Gujarat Depot and Shirpur Depot buses are available from Shirpur to Vadodara, Ahmedabad, Surat, day and night.

Also Shirpur is well connected to Indore, Khandwa, Khargone, Burhanpur, Bhopal, Ujjain, Ratlam, Sendhwa in Madhya Pradesh State. There are many MSRTC and MPRTC buses run everyday.
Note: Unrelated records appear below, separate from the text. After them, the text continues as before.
(* ===== verification/BigFloat.v ===== *)
(** * [math/big.Float] as the policy service uses it

    [new(big.Float).SetString(s)] on a plain decimal: precision 64, rounding
    to the nearest with ties to even, the decimal scaling done by dividing by
    a power of five held at precision 128.  A finite non-negative float is a
    dyadic [mant * 2 ^ expo].

    The facts: an integer below 2^64 is read exactly, rounding never reverses
    an order, and a rounded integer is within one part in 2^64. *)

From Stdlib Require Import ZArith Lia Ascii String.
From stdpp Require Import base list numbers strings.
From S2P Require Import Prelude GoStrings GoText.

Open Scope Z_scope.

Module BigFloat.

Record Float := { mant : Z; expo : Z }.

(** Bits of a non-negative integer. *)
Definition bits (m : Z) : Z := if m <=? 0 then 0 else Z.log2 m + 1.

(** Drop [drop] bits, to nearest, ties to even; [sticky]: something non-zero
    lies below the bits of [m]. *)
Definition drop_round (m drop : Z) (sticky : bool) : Z :=
  if drop <=? 0 then m
  else
    let hi := m / 2 ^ drop in
    let lo := m mod 2 ^ drop in
    let half := 2 ^ (drop - 1) in
    if (half <? lo) || ((lo =? half) && (sticky || Z.odd hi)) then hi + 1 else hi.

(** [z.round] at a precision. *)
Definition round (prec m e : Z) (sticky : bool) : Float :=
  let drop := Z.max 0 (bits m - prec) in
  {| mant := drop_round m drop sticky; expo := e + drop |}.

(** [Mul] at a precision. *)
Definition mul (prec : Z) (x y : Float) : Float := round prec (mant x * mant y) (expo x + expo y) false.

(** [Quo] at a precision: enough quotient bits for the rounding bit, the
    remainder as sticky bit. *)
Definition quo (prec : Z) (x y : Float) : Float :=
  let s := Z.max 0 (prec + 2 + bits (mant y) - bits (mant x)) in
  let n := mant x * 2 ^ s in
  round prec (n / mant y) (expo x - expo y - s) (negb (n mod mant y =? 0)).

(** [p.pow5(n)] at a precision: a table up to 27, then square and multiply
    with the square held at 64 bits more. *)
Fixpoint pow5_loop (fuel : nat) (prec : Z) (z f : Float) (n : Z) : Float :=
  match fuel with
  | O => z
  | S fuel =>
      if n =? 0 then z
      else
        let z := if Z.odd n then mul prec z f else z in
        pow5_loop fuel prec z (mul (prec + 64) f f) (n / 2)
  end.

Definition pow5 (prec n : Z) : Float :=
  if n <=? 27 then round prec (5 ^ n) 0 false
  else pow5_loop (Z.to_nat (Z.log2 n) + 2) prec (round prec (5 ^ 27) 0 false)
         {| mant := 5; expo := 0 |} (n - 27).

(** The digits of a plain decimal as one integer, with the number of digits
    after the point: [None] unless [^[0-9]+(\.[0-9]+)?$]. *)
Definition scan_decimal (s : string) : option (Z * Z) :=
  let '(v, count, rest) := scan_digits 0 0 s in
  match count, rest with
  | O, _ => None
  | _, EmptyString => Some (v, 0)
  | _, String c rest =>
      if Ascii.eqb c "." then
        let '(w, fcount, rest) := scan_digits v 0 rest in
        match fcount, rest with
        | O, _ => None
        | _, EmptyString => Some (w, Z.of_nat fcount)
        | _, _ => None
        end
      else None
  end.

(** [new(big.Float).SetString] of a scanned decimal. *)
Definition of_decimal (digits frac : Z) : Float :=
  if digits =? 0 then {| mant := 0; expo := 0 |}
  else if frac =? 0 then round 64 digits 0 false
  else quo 64 {| mant := digits; expo := - frac |} (pow5 128 frac).

(** [x.Cmp(y) <= 0] for non-negative floats. *)
Definition leb (x y : Float) : bool :=
  let e := Z.min (expo x) (expo y) in
  mant x * 2 ^ (expo x - e) <=? mant y * 2 ^ (expo y - e).

(** ** Rounding an integer *)

(** The value of a rounded integer ([expo] is not negative there). *)
Definition int_value (x : Float) : Z := mant x * 2 ^ expo x.

Definition round64 (m : Z) : Z := int_value (round 64 m 0 false).

Lemma bits_spec m : 0 < m -> 2 ^ (bits m - 1) <= m < 2 ^ bits m.
Proof.
  intros H; unfold bits; replace (m <=? 0) with false by lia.
  replace (Z.log2 m + 1 - 1) with (Z.log2 m) by lia; apply Z.log2_spec, H.
Qed.

Lemma bits_nonneg m : 0 <= bits m.
Proof. unfold bits; destruct (_ <=? _); [ lia | ]; pose proof (Z.log2_nonneg m); lia. Qed.

Lemma drop_round_cases m drop sticky :
  0 < drop -> drop_round m drop sticky = m / 2 ^ drop \/ drop_round m drop sticky = m / 2 ^ drop + 1.
Proof.
  intros H; unfold drop_round; replace (drop <=? 0) with false by lia; destruct (_ || _); auto.
Qed.

Lemma round64_small m : 0 <= m < two64 -> round64 m = m.
Proof.
  intros H; unfold round64, int_value, round; cbn [mant expo].
  assert (bits m <= 64) as B.
  { unfold bits; destruct (m <=? 0) eqn:E; [ lia | ]; b2p.
    pose proof (Z.log2_lt_pow2 m 64 ltac:(lia)) as L; change (2 ^ 64) with two64 in L; lia. }
  replace (Z.max 0 (bits m - 64)) with 0 by lia; unfold drop_round; cbn; lia.
Qed.

Lemma pow2_pos k : 0 <= k -> 0 < 2 ^ k.
Proof. intros; apply Z.pow_pos_nonneg; lia. Qed.

Lemma pow2_half k : 0 < k -> 2 ^ k = 2 * 2 ^ (k - 1).
Proof. intros; replace k with (Z.succ (k - 1)) at 1 by lia; apply Z.pow_succ_r; lia. Qed.

(** The error is at most half of the last kept place. *)
Lemma drop_round_error m drop :
  0 < drop -> 0 <= m ->
  Z.abs (drop_round m drop false * 2 ^ drop - m) <= 2 ^ (drop - 1).
Proof.
  intros Hd Hm; unfold drop_round; replace (drop <=? 0) with false by lia.
  pose proof (pow2_pos (drop - 1) ltac:(lia)); pose proof (pow2_half drop Hd).
  pose proof (Z.div_mod m (2 ^ drop) ltac:(lia)); pose proof (Z.mod_pos_bound m (2 ^ drop) ltac:(lia)).
  destruct (_ || _) eqn:E.
  - apply orb_true_iff in E as [ E | E ]; b2p; nia.
  - b2p; nia.
Qed.

Lemma drop_round_mono m n drop :
  0 <= m <= n -> drop_round m drop false <= drop_round n drop false.
Proof.
  intros H; unfold drop_round; destruct (drop <=? 0) eqn:D; b2p; [ lia | ].
  pose proof (pow2_pos drop ltac:(lia)) as P.
  pose proof (Z.div_le_mono m n (2 ^ drop) P ltac:(lia)) as L.
  pose proof (Z.div_mod m (2 ^ drop) ltac:(lia)); pose proof (Z.div_mod n (2 ^ drop) ltac:(lia)).
  destruct (Z.eq_dec (m / 2 ^ drop) (n / 2 ^ drop)) as [ E | E ].
  - rewrite E in *; assert (m mod 2 ^ drop <= n mod 2 ^ drop) as Lm by lia; cbn [orb].
    destruct (_ || _) eqn:X; destruct (_ || _) eqn:Y in |- *; try lia; exfalso.
    apply orb_true_iff in X; apply orb_false_iff in Y as [ Y1 Y2 ]; b2p.
    destruct X as [ X | X ]; b2p; [ lia | ].
    match goal with O : Z.odd _ = true |- _ => rewrite O, andb_true_r in Y2 end; b2p; lia.
  - destruct (_ || _), (_ || _); lia.
Qed.

Lemma round64_exact_or m : 0 <= m ->
  (bits m <= 64 /\ round64 m = m) \/
  (64 < bits m /\ round64 m = drop_round m (bits m - 64) false * 2 ^ (bits m - 64)).
Proof.
  intros H; destruct (Z.le_gt_cases (bits m) 64) as [ L | L ]; [ left | right ]; split; auto;
    unfold round64, int_value, round; cbn [mant expo].
  - replace (Z.max 0 (bits m - 64)) with 0 by lia; unfold drop_round; cbn; lia.
  - replace (Z.max 0 (bits m - 64)) with (bits m - 64) by lia; f_equal.
Qed.

(** A rounded integer keeps its number of bits, up to the next power of two. *)
Lemma round64_range m : 0 < m -> 2 ^ (bits m - 1) <= round64 m <= 2 ^ bits m.
Proof.
  intros H; pose proof (bits_spec m H) as B; destruct (round64_exact_or m ltac:(lia)) as [ [ _ -> ] | [ L -> ] ];
    [ lia | ].
  assert (2 ^ (bits m - 1) = 2 ^ 63 * 2 ^ (bits m - 64)) as E1
    by (rewrite <- Z.pow_add_r by lia; f_equal; lia).
  assert (2 ^ bits m = 2 ^ 64 * 2 ^ (bits m - 64)) as E2
    by (rewrite <- Z.pow_add_r by lia; f_equal; lia).
  pose proof (pow2_pos (bits m - 64) ltac:(lia)) as P; rewrite E1, E2 in *.
  assert (2 ^ 63 <= m / 2 ^ (bits m - 64) < 2 ^ 64) as Q
    by (split; [ apply Z.div_le_lower_bound; lia | apply Z.div_lt_upper_bound; lia ]).
  destruct (drop_round_cases m (bits m - 64) false ltac:(lia)) as [ -> | -> ]; nia.
Qed.

Lemma bits_mono m n : 0 < m <= n -> bits m <= bits n.
Proof.
  intros H; unfold bits; replace (m <=? 0) with false by lia; replace (n <=? 0) with false by lia.
  pose proof (Z.log2_le_mono m n ltac:(lia)); lia.
Qed.

(** Rounding never reverses an order. *)
Lemma round64_mono m n : 0 <= m <= n -> round64 m <= round64 n.
Proof.
  intros H; destruct (Z.eq_dec m 0) as [ -> | Hm ].
  { rewrite (round64_small 0) by (unfold two64; lia).
    destruct (Z.eq_dec n 0) as [ -> | Hn ]; [ rewrite (round64_small 0) by (unfold two64; lia); lia | ].
    pose proof (round64_range n ltac:(lia)); pose proof (bits_nonneg n).
    assert (0 < bits n) by (unfold bits; replace (n <=? 0) with false by lia; pose proof (Z.log2_nonneg n); lia).
    pose proof (pow2_pos (bits n - 1) ltac:(lia)); lia. }
  pose proof (bits_mono m n ltac:(lia)) as B.
  destruct (Z.eq_dec (bits m) (bits n)) as [ E | E ].
  - destruct (round64_exact_or m ltac:(lia)) as [ [ L -> ] | [ L -> ] ],
      (round64_exact_or n ltac:(lia)) as [ [ L' -> ] | [ L' -> ] ]; try lia.
    rewrite E; apply Z.mul_le_mono_nonneg_r; [ apply Z.pow_nonneg; lia | apply drop_round_mono; lia ].
  - pose proof (round64_range m ltac:(lia)); pose proof (round64_range n ltac:(lia)).
    pose proof (Z.pow_le_mono_r 2 (bits m) (bits n - 1) ltac:(lia) ltac:(lia)); lia.
Qed.

(** A rounded integer is within one part in 2^64. *)
Lemma round64_error m : 0 <= m -> two64 * Z.abs (round64 m - m) <= m.
Proof.
  intros H; destruct (round64_exact_or m H) as [ [ _ -> ] | [ L -> ] ]; [ rewrite Z.sub_diag; cbn; lia | ].
  pose proof (drop_round_error m (bits m - 64) ltac:(lia) H) as E.
  assert (0 < m) as Hm by (destruct (Z.eq_dec m 0) as [ -> | ]; [ cbn in L; lia | lia ]).
  pose proof (bits_spec m Hm) as [ B _ ].
  assert (2 ^ (bits m - 1) = two64 * 2 ^ (bits m - 64 - 1)) as E1
    by (change two64 with (2 ^ 64); rewrite <- Z.pow_add_r by lia; f_equal; lia).
  unfold two64 in *; lia.
Qed.

Lemma leb_integers a b :
  0 <= a -> 0 <= b -> leb (of_decimal a 0) (of_decimal b 0) = (round64 a <=? round64 b).
Proof.
  assert (forall n, 0 <= n -> of_decimal n 0 = round 64 n 0 false \/ (n = 0 /\ of_decimal n 0 = {| mant := 0; expo := 0 |})) as D
    by (intros n Hn; unfold of_decimal; destruct (n =? 0) eqn:E; b2p; auto).
  assert (forall n, 0 <= n -> 0 <= expo (of_decimal n 0) /\ int_value (of_decimal n 0) = round64 n) as V.
  { intros n Hn; destruct (D n Hn) as [ -> | [ -> -> ] ]; [ | done ]; split; [ cbn; lia | done ]. }
  intros Ha Hb; destruct (V a Ha) as [ Ea <- ]; destruct (V b Hb) as [ Eb <- ]; unfold leb, int_value.
  generalize dependent (of_decimal a 0); generalize dependent (of_decimal b 0); intros y Ey x Ex.
  set (e := Z.min (expo x) (expo y)).
  assert (0 < 2 ^ e) as P by (apply pow2_pos; lia).
  replace (2 ^ expo x) with (2 ^ (expo x - e) * 2 ^ e) by (rewrite <- Z.pow_add_r by lia; f_equal; lia).
  replace (2 ^ expo y) with (2 ^ (expo y - e) * 2 ^ e) by (rewrite <- Z.pow_add_r by lia; f_equal; lia).
  rewrite !Z.mul_assoc; destruct (mant x * 2 ^ (expo x - e) <=? mant y * 2 ^ (expo y - e)) eqn:C; b2p;
    symmetry; [ apply Z.leb_le | apply Z.leb_gt ]; nia.
Qed.


End BigFloat.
Ahead of Shirpur there is a small private airport at Village

==Notable religious place==
- Khanderao (malhar) temple or Pataleshwar Mandir: This historical temple located near the Arunavati river is founded by Rani Ahilyabai holkar. It is the local god of Shirpur. The annual Shirpur fair is arranged in the vicinity of this temple in the month of february.
- Balaji Temple at Patilwada (smaller) and Balaji temple at Rajputwada (bigger): There are two balaji temples in the town, one in the lower altitude area and one in the higher altitude area of this hilly town. The Balaji temples here are built intricately with construction like Tirumala Tirupati. It is one of the most important tourist destination in the town.
- Other temples in the region are include Shri Ekmukhi datta mandir, Shri Krishna mandir, Shri Vsudev Baba Mandir, Swaminarayan temple, Shri Padmaprabhu Jinalay, and Taran Jain Mandir.
- Nageshwar is one of the famous temples of lord Shiva which is 15 km from Shirpur which is situated to the east, in Satpuda ranges, north of Lasur village and east of Aner dam.
- Thalner, the first capital of the Faruqi kings, stands on the banks of the Tapi river, in Shirpur tehsil about 15 km south-east of taluka centre, and 47 km. (28 miles) north-east of Dhule in Maharashtra state, India. It was fortified and played a significant role in the history of Khandesh. At the foot of the fort is an old stone temple dedicated to Thaleshwar. The name Thalner probably derived from this temple. Another ancient one, Khandoba temple, is located near the Thalner bus stand. The capital was once a significant commercial centre.
- Pavali Digambar Jain Mandir was constructed in Hemadpanti style with black stone. This temple has an inscription which dates to 1412. Two images of Parshvanatha in white marble are said to have been placed in the Pavali temple about 20 years ago. The temple is rich with exquisite sculpture and carvings. 11 images were excavated from the cellar below the audience hall in 1928.
- Chintamani Parshvanath Mandir was constructed by the Digambar sect of the Jains in 1970. It is smaller than other Jain temples in this area.

==Subdivision==

1. Shirpur City (Urban Area Shirpur taluka)
2.
3. Thalner (South- East Shirpur taluka)
4. Sangavi ( North - East Shirpur taluka)
5. Arthe (South - West Shirpur taluka)
6. Dahivad (Central Shirpur taluka)
7. Boradi (North - West Shirpur taluka)

==Notable people==
Shirpur is the hometown (Dahivad-Village) of Bollywood actress Smita Patil. There are educational institutes in Shirpur christened in her name.